He dormido hasta las 8.30 horas. Un viento ligero del este había hecho virar la proa en su misma dirección. La piel me escocía en torno a la improvisada sutura. Me he dado cuenta de que ya era hora de quitarme los puntos. He utilizado el espejo del baño del velero y la misma aguja que había empleado para ponérmelos y me los he quitado uno tras otro. Cuando ya llevaba cinco minutos con ello me he detenido, y he pensado que sería buena idea hervir agua para lavarme esa zona cada pocos segundos, pero luego he cambiado de opinión, porque me he dado cuenta de que sería peligroso encender una hoguera en un velero que se encuentra en medio de un lago con todo el equipo desperdigado por cubierta. Me he imaginado un faro llameante que atraía a los muertos y a todas las cuadrillas de forajidos que se encontraran a treinta kilómetros a la redonda. Al cabo de unos diez minutos había acabado. Me he lavado la herida todo lo bien que he podido, y la he untado con una pequeña cantidad de antibiótico triple caducado.

A mediodía la ropa se me había secado, y he visto que se formaban nubes en el horizonte occidental. Parecía que pudiese llover. He guardado la ropa seca en el camarote, la he plegado todo lo bien que he sabido y la he vuelto a meter en la mochila, en el orden en el que me ha parecido que podía necesitarla. Antes de vestirme para el día, he vuelto a sumergir el cubo dentro del lago y he probado una nueva variedad de lavado con esponja, en el que he empleado uno de los calcetines limpios a modo de estropajo. No ha sido lo mismo que una ducha caliente, pero sí mejor que sentirse sucio. Me había secado ya con la manta de lana y había empezado a vestirme cuando les he oído en la lejanía. El viento arrastraba sus gritos hasta mi refugio y una vez más me ha hecho recordar que esto no era un picnic, ni una excursión por la pista de los Apalaches. Era un juego en el que me había apostado la vida.

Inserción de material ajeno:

(** * ReplayTale: the playback clock and the mods-override state machine

    A shallow embedding of [src/index.ts] (class [ReplayTale]) and the
    properties of its mods reconciliation ([loadBeatmap], [loadReplay],
    [enableModsOverride], [disableModsOverride]) and of its clock
    ([loop], [play], [pause], [seek]).

    JavaScript numbers that carry time are IEEE-754 binary64 values and are
    modelled by Rocq's primitive floats; the mods identity is a bit-flag
    integer and the correction counter counts in steps of one, both are [Z]. *)

From Stdlib Require Import ZArith List String Bool Lia.
From Stdlib Require Import PrimFloat.
Import ListNotations.

Local Open Scope Z_scope.

(** ** Collaborator objects *)

(** Modelled from the spec: the class [Mods] (imported from
    [./osu/Mods/Mods]) is not among the sources.  A ModifierSet is an
    immutable value with a canonical numeric identity, and [new Mods(n)]
    builds the set whose identity is [n]. *)
Record Mods : Set := new_Mods { numeric : Z }.

(** A slot typed [number | null] in the source.  A class field declared
    without an initializer holds [undefined] until it is first assigned. *)
Inductive NumberOrNull : Set :=
| js_undefined
| js_null
| js_number (n : Z).

(** [x === null] *)
Definition is_null (x : NumberOrNull) : bool :=
  match x with
  | js_null => true
  | _ => false
  end.

(** Beatmap and Replay objects live on the heap and are handed to the
    methods by reference. *)
Definition BeatmapRef := nat.
Definition ReplayRef := nat.

(** Modelled from the spec: the external configuration [Settings], read with
    [Settings.get(key)] and written with [Settings.set(key, value)], for the
    three keys the frame loop reads. *)
Record Settings : Set := {
  AudioAutoSyncEnabled : bool;
  AudioAutoSyncThresholdMS : float;
  AudioAutoSyncDetectIssue : bool
}.

(** What the audio collaborator answers when the frame loop asks it:
    [getAudioCurrentTimeMS("beatmap")] and [getAudioOffsetMS("beatmap")]. *)
Record AudioReading : Set := {
  getAudioCurrentTimeMS : float;
  getAudioOffsetMS : float
}.

(** The commands the class gives to the renderer, the game instance, the
    audio handler, the console, the settings and the frame scheduler, in the
    order they happen: the method calls that act on them and the assignments
    to their properties.  Reads are not logged: the values of
    [Settings.get] are the [settings] of the state and the answers of the
    audio getters are an argument of the frame.  Nor are [Beatmap.getMods],
    [Beatmap.setMods], [new Mods] and the assignments to [replay.mods]:
    their effect is the content of [Beatmap_getMods] and [Replay_mods]. *)
Inductive Event : Set :=
| gameInstance_loadBeatmap (b : BeatmapRef)
| renderer_loadBeatmap (b : BeatmapRef)
| gameInstance_loadReplay (r : ReplayRef)
| renderer_loadReplay (r : ReplayRef)
| renderer_set_timestamp (t : float)
| gameInstance_set_time (t : float)
| audioHandler_setAudioOptions_playbackRate (track : string) (value : float)
| audioHandler_playAudio (track : string)
| audioHandler_pauseAudio (track : string)
| audioHandler_seekAudio (track : string) (seconds : float)
| console_warn (message : string)
| Settings_set_AudioAutoSyncEnabled (value : bool)
| requestAnimationFrame_loop.

(** ** The fields of class [ReplayTale] *)

Record ReplayTale : Set := {
  beatmap : option BeatmapRef;
  replay : option ReplayRef;
  isModsOverriden : bool;
  _replayModsNumeric : NumberOrNull;
  mods : option Mods;
  isPaused : bool;
  timestamp : float;
  _playbackRate : float;
  _autoSyncCount : Z;
  _autoSyncLastTime : float;
  lastFrameTimestamp : float
}.

(** The object together with what its methods reach: the [mods] field of
    every Beatmap ([getMods]/[setMods]) and Replay object, the global
    settings, and the log of collaborator calls. *)
Record World : Type := {
  this : ReplayTale;
  Beatmap_getMods : BeatmapRef -> Mods;
  Replay_mods : ReplayRef -> Mods;
  settings : Settings;
  trace : list Event
}.

(** *** Field assignments *)

Definition set_beatmap (v : option BeatmapRef) (o : ReplayTale) : ReplayTale :=
  {| beatmap := v; replay := replay o; isModsOverriden := isModsOverriden o;
     _replayModsNumeric := _replayModsNumeric o; mods := mods o;
     isPaused := isPaused o; timestamp := timestamp o;
     _playbackRate := _playbackRate o; _autoSyncCount := _autoSyncCount o;
     _autoSyncLastTime := _autoSyncLastTime o;
     lastFrameTimestamp := lastFrameTimestamp o |}.

Definition set_replay (v : option ReplayRef) (o : ReplayTale) : ReplayTale :=
  {| beatmap := beatmap o; replay := v; isModsOverriden := isModsOverriden o;
     _replayModsNumeric := _replayModsNumeric o; mods := mods o;
     isPaused := isPaused o; timestamp := timestamp o;
     _playbackRate := _playbackRate o; _autoSyncCount := _autoSyncCount o;
     _autoSyncLastTime := _autoSyncLastTime o;
     lastFrameTimestamp := lastFrameTimestamp o |}.

Definition set_isModsOverriden (v : bool) (o : ReplayTale) : ReplayTale :=
  {| beatmap := beatmap o; replay := replay o; isModsOverriden := v;
     _replayModsNumeric := _replayModsNumeric o; mods := mods o;
     isPaused := isPaused o; timestamp := timestamp o;
     _playbackRate := _playbackRate o; _autoSyncCount := _autoSyncCount o;
     _autoSyncLastTime := _autoSyncLastTime o;
     lastFrameTimestamp := lastFrameTimestamp o |}.

Definition set__replayModsNumeric (v : NumberOrNull) (o : ReplayTale) : ReplayTale :=
  {| beatmap := beatmap o; replay := replay o; isModsOverriden := isModsOverriden o;
     _replayModsNumeric := v; mods := mods o;
     isPaused := isPaused o; timestamp := timestamp o;
     _playbackRate := _playbackRate o; _autoSyncCount := _autoSyncCount o;
     _autoSyncLastTime := _autoSyncLastTime o;
     lastFrameTimestamp := lastFrameTimestamp o |}.

Definition set_mods (v : option Mods) (o : ReplayTale) : ReplayTale :=
  {| beatmap := beatmap o; replay := replay o; isModsOverriden := isModsOverriden o;
     _replayModsNumeric := _replayModsNumeric o; mods := v;
     isPaused := isPaused o; timestamp := timestamp o;
     _playbackRate := _playbackRate o; _autoSyncCount := _autoSyncCount o;
     _autoSyncLastTime := _autoSyncLastTime o;
     lastFrameTimestamp := lastFrameTimestamp o |}.

Definition set_isPaused (v : bool) (o : ReplayTale) : ReplayTale :=
  {| beatmap := beatmap o; replay := replay o; isModsOverriden := isModsOverriden o;
     _replayModsNumeric := _replayModsNumeric o; mods := mods o;
     isPaused := v; timestamp := timestamp o;
     _playbackRate := _playbackRate o; _autoSyncCount := _autoSyncCount o;
     _autoSyncLastTime := _autoSyncLastTime o;
     lastFrameTimestamp := lastFrameTimestamp o |}.

Definition set_timestamp (v : float) (o : ReplayTale) : ReplayTale :=
  {| beatmap := beatmap o; replay := replay o; isModsOverriden := isModsOverriden o;
     _replayModsNumeric := _replayModsNumeric o; mods := mods o;
     isPaused := isPaused o; timestamp := v;
     _playbackRate := _playbackRate o; _autoSyncCount := _autoSyncCount o;
     _autoSyncLastTime := _autoSyncLastTime o;
     lastFrameTimestamp := lastFrameTimestamp o |}.

Definition set__playbackRate (v : float) (o : ReplayTale) : ReplayTale :=
  {| beatmap := beatmap o; replay := replay o; isModsOverriden := isModsOverriden o;
     _replayModsNumeric := _replayModsNumeric o; mods := mods o;
     isPaused := isPaused o; timestamp := timestamp o;
     _playbackRate := v; _autoSyncCount := _autoSyncCount o;
     _autoSyncLastTime := _autoSyncLastTime o;
     lastFrameTimestamp := lastFrameTimestamp o |}.

Definition set__autoSyncCount (v : Z) (o : ReplayTale) : ReplayTale :=
  {| beatmap := beatmap o; replay := replay o; isModsOverriden := isModsOverriden o;
     _replayModsNumeric := _replayModsNumeric o; mods := mods o;
     isPaused := isPaused o; timestamp := timestamp o;
     _playbackRate := _playbackRate o; _autoSyncCount := v;
     _autoSyncLastTime := _autoSyncLastTime o;
     lastFrameTimestamp := lastFrameTimestamp o |}.

Definition set__autoSyncLastTime (v : float) (o : ReplayTale) : ReplayTale :=
  {| beatmap := beatmap o; replay := replay o; isModsOverriden := isModsOverriden o;
     _replayModsNumeric := _replayModsNumeric o; mods := mods o;
     isPaused := isPaused o; timestamp := timestamp o;
     _playbackRate := _playbackRate o; _autoSyncCount := _autoSyncCount o;
     _autoSyncLastTime := v;
     lastFrameTimestamp := lastFrameTimestamp o |}.

Definition set_lastFrameTimestamp (v : float) (o : ReplayTale) : ReplayTale :=
  {| beatmap := beatmap o; replay := replay o; isModsOverriden := isModsOverriden o;
     _replayModsNumeric := _replayModsNumeric o; mods := mods o;
     isPaused := isPaused o; timestamp := timestamp o;
     _playbackRate := _playbackRate o; _autoSyncCount := _autoSyncCount o;
     _autoSyncLastTime := _autoSyncLastTime o;
     lastFrameTimestamp := v |}.
Lemma load_one_Ok (item : string * DataFrame) (w w' : World) :
  load_one item w = (w', Ok ()) →
  bq_tables w' = <[table_id_of item.1 :=
                     appended (bq_tables w !! table_id_of item.1) item.2]>
                   (bq_tables w) ∧
  bq_log w' = bq_log w ++ job_events item ∧
  bq_down w' = bq_down w ∧ gcs w' = gcs w.
Proof.
  unfold load_one. intros H.
  apply M_bind_Ok in H as ([] & w1 & (Eg1 & Et1 & Ed1 & El1)%print_Ok & H).
  apply M_bind_Ok in H as (job & w2 & Hjob & H).
  unfold load_table_from_dataframe in Hjob. simpl in Hjob.
  injection Hjob as Hw2 Hj. subst w2 job.
  apply M_bind_Ok in H as ([] & w3 & Hres & (Eg3 & Et3 & Ed3 & El3)%print_Ok).
  unfold job_result in Hres. simpl in Hres.
  case_decide; [done|].
  destruct (loaded _ _) as [t|e] eqn:Hloaded; [|done].
  apply loaded_append in Hloaded as ->.
  injection Hres as <-. simpl in *.
  rewrite Eg3, Et3, Ed3, El3, Eg1, Et1, Ed1, El1.
  by rewrite <- (assoc_L (++)).
Qed.

Lemma for_each_load_Ok (items : list (string * DataFrame)) (w w' : World) :
  NoDup items.*1 →
  for_each items load_one w = (w', Ok ()) →
  bq_log w' = bq_log w ++ (items ≫= job_events) ∧
  (∀ name data, (name, data) ∈ items →
     bq_tables w' !! table_id_of name
       = Some (appended (bq_tables w !! table_id_of name) data)) ∧
  (∀ id, id ∉ table_id_of <$> items.*1 →
     bq_tables w' !! id = bq_tables w !! id).
Proof.
  revert w. induction items as [|[n d] items IH]; intros w Hnd H; simpl in H.
  - injection H as <-. simpl. rewrite (right_id_L [] (++)).
    split; [done|]. split; [|done]. intros ?? Hin. by apply elem_of_nil in Hin.
  - apply M_bind_Ok in H as ([] & w1 & (Et & El & _)%load_one_Ok & H).
    cbn [fst snd] in Et, El. rewrite fmap_cons in Hnd. cbn [fst] in Hnd.
    apply NoDup_cons in Hnd as [Hn Hnd].
    destruct (IH w1 Hnd H) as (IHl & IHt & IHo).
    split; [|split].
    + rewrite IHl, El, bind_cons. by rewrite <- (assoc_L (++)).
    + intros name data [[= -> ->]|Hin]%elem_of_cons.
      * rewrite IHo, Et; [by rewrite lookup_insert_eq|].
        intros (n' & Hn'%(inj table_id_of) & ?)%list_elem_of_fmap.
        by subst.
      * rewrite (IHt _ _ Hin), Et. rewrite lookup_insert_ne; [done|].
        intros Hid%(inj table_id_of). subst. apply Hn.
        by apply (list_elem_of_fmap_2 fst _ (name, data)).
    + intros id Hid. rewrite fmap_cons in Hid.
      apply not_elem_of_cons in Hid as [? ?].
      rewrite IHo, Et by done. by rewrite lookup_insert_ne.
Qed.

(** ** More on the fact table: the cells that pass through *)

Lemma numbered_facts_cells (df f : DataFrame) :
  numbered_facts df = Ok f →
  Forall2 (λ r l : row,
             (∀ c, c ∈ ["Order ID"; "Product ID"; "Customer ID"; "Sales";
                        "Quantity"; "Discount"; "Profit"] →
                   l !! c = r !! c) ∧
             l !! "Date" = r !! "Order Date")
          (rows df) (rows f).
Proof.
  unfold numbered_facts. intros H.
  apply result_bind_Ok in H as (f0 & [_ ->]%select_Ok & H).
  apply result_bind_Ok in H as (f1 & H1 & [= <-]).
  pose proof (setitem_others _ _ _ _ H1) as Hoth.
  apply setitem_Ok in H1 as (_ & Hc & _). simpl in Hc, Hoth.
  unfold rename. rewrite Hc. rewrite decide_True by compute_done. simpl.
  apply Forall2_fmap_r. apply Forall2_fmap_l in Hoth.
  eapply Forall2_impl; [exact Hoth|]. intros r l Hl. simpl in *.
  split.
  - intros c Hc'. rewrite lookup_rename_row by done.
    assert (c ≠ "Date" ∧ c ≠ "Order Date" ∧ c ≠ "Sale ID"
            ∧ c ∈ fact_source_columns) as (? & ? & ? & ?).
    { revert Hc'. rewrite !elem_of_cons, elem_of_nil.
      intros [->|[->|[->|[->|[->|[->|[->|[]]]]]]]]; compute_done. }
    rewrite !decide_False by done. rewrite Hl by done.
    by rewrite lookup_restrict, decide_True.
  - rewrite lookup_rename_row by done. simpl.
    rewrite Hl by done. by rewrite lookup_restrict.
Qed.

Lemma fact_table_restricted (df t1 t2 t3 t4 fact : DataFrame) :
  fact_table df t1 t2 t3 t4 = Ok fact →
  ∀ x c, x ∈ rows fact → c ∉ fact_columns → x !! c = None.
Proof.
  unfold fact_table. intros H.
  apply result_bind_Ok in H as (f0 & _ & H).
  apply result_bind_Ok in H as (m1 & _ & H).
  apply result_bind_Ok in H as (m2 & _ & H).
  apply result_bind_Ok in H as (m3 & _ & H).
  apply result_bind_Ok in H as (m4 & _ & [_ ->]%select_Ok).
  simpl. intros x c (l & -> & _)%list_elem_of_fmap Hc.
  by rewrite lookup_restrict, decide_False.
Qed.

Lemma joined_missing_key key col new agg (df left t : DataFrame) (l : row) :
  aggregate_of key col new agg df t →
  new ∉ columns left → l !! key = None →
  joined key left t l !! new = None.
Proof.
  intros Ht Hnew Hk.
  pose proof (head_matches_aggregate key col new agg df t l Ht) as Hm.
  rewrite Hk in Hm. unfold joined. rewrite Hm. simpl.
  rewrite (right_id_L ∅ (∪)). by rewrite lookup_restrict, decide_False.
Qed.

(** ** From the raw table to the fact table *)

Section Correctness.

Variable parse_datetime : value → option Timestamp.
Variable read_csv : string → result DataFrame.

Lemma with_parsed_dates_Ok (df df' : DataFrame) :
  with_parsed_dates parse_datetime df = Ok df' →
  columns df' = columns df ∧
  Forall2 (λ r r' : row, ∀ c, c ≠ "Order Date" → r' !! c = r !! c)
          (rows df) (rows df') ∧
  to_datetime parse_datetime ((λ r : row, r !! "Order Date") <$> rows df)
    = Ok ((λ r : row, r !! "Order Date") <$> rows df').
Proof.
  unfold with_parsed_dates. intros H.
  apply result_bind_Ok in H as (s & [Hin ->]%getitem_Ok & H).
  apply result_bind_Ok in H as (s' & Hs' & H).
  rewrite (setitem_column _ _ _ _ H).
  split; [|split; [|done]].
  - apply setitem_Ok in H as (_ & -> & _). by rewrite decide_True.
  - by apply setitem_others in H.
Qed.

No sabría decir a qué distancia estaban, pero tampoco importaba. He observado la orilla del lago con mis nuevos prismáticos. Había algo que se movía por la ribera, al noroeste de mi propia posición. Desde tan lejos habría podido tratarse de un venado. Cuando empezaba a llover, he ido bajo cubierta y he empezado a revisar una y otra vez todo mi equipamiento. Cerca del fregadero había aceite de motor, así que he tratado de aprovecharlo: he aceitado las piezas clave de mis armas. Las armas de fuego me habían sido útiles durante los últimos días y he pensado que no me haría ningún daño aceitarlas.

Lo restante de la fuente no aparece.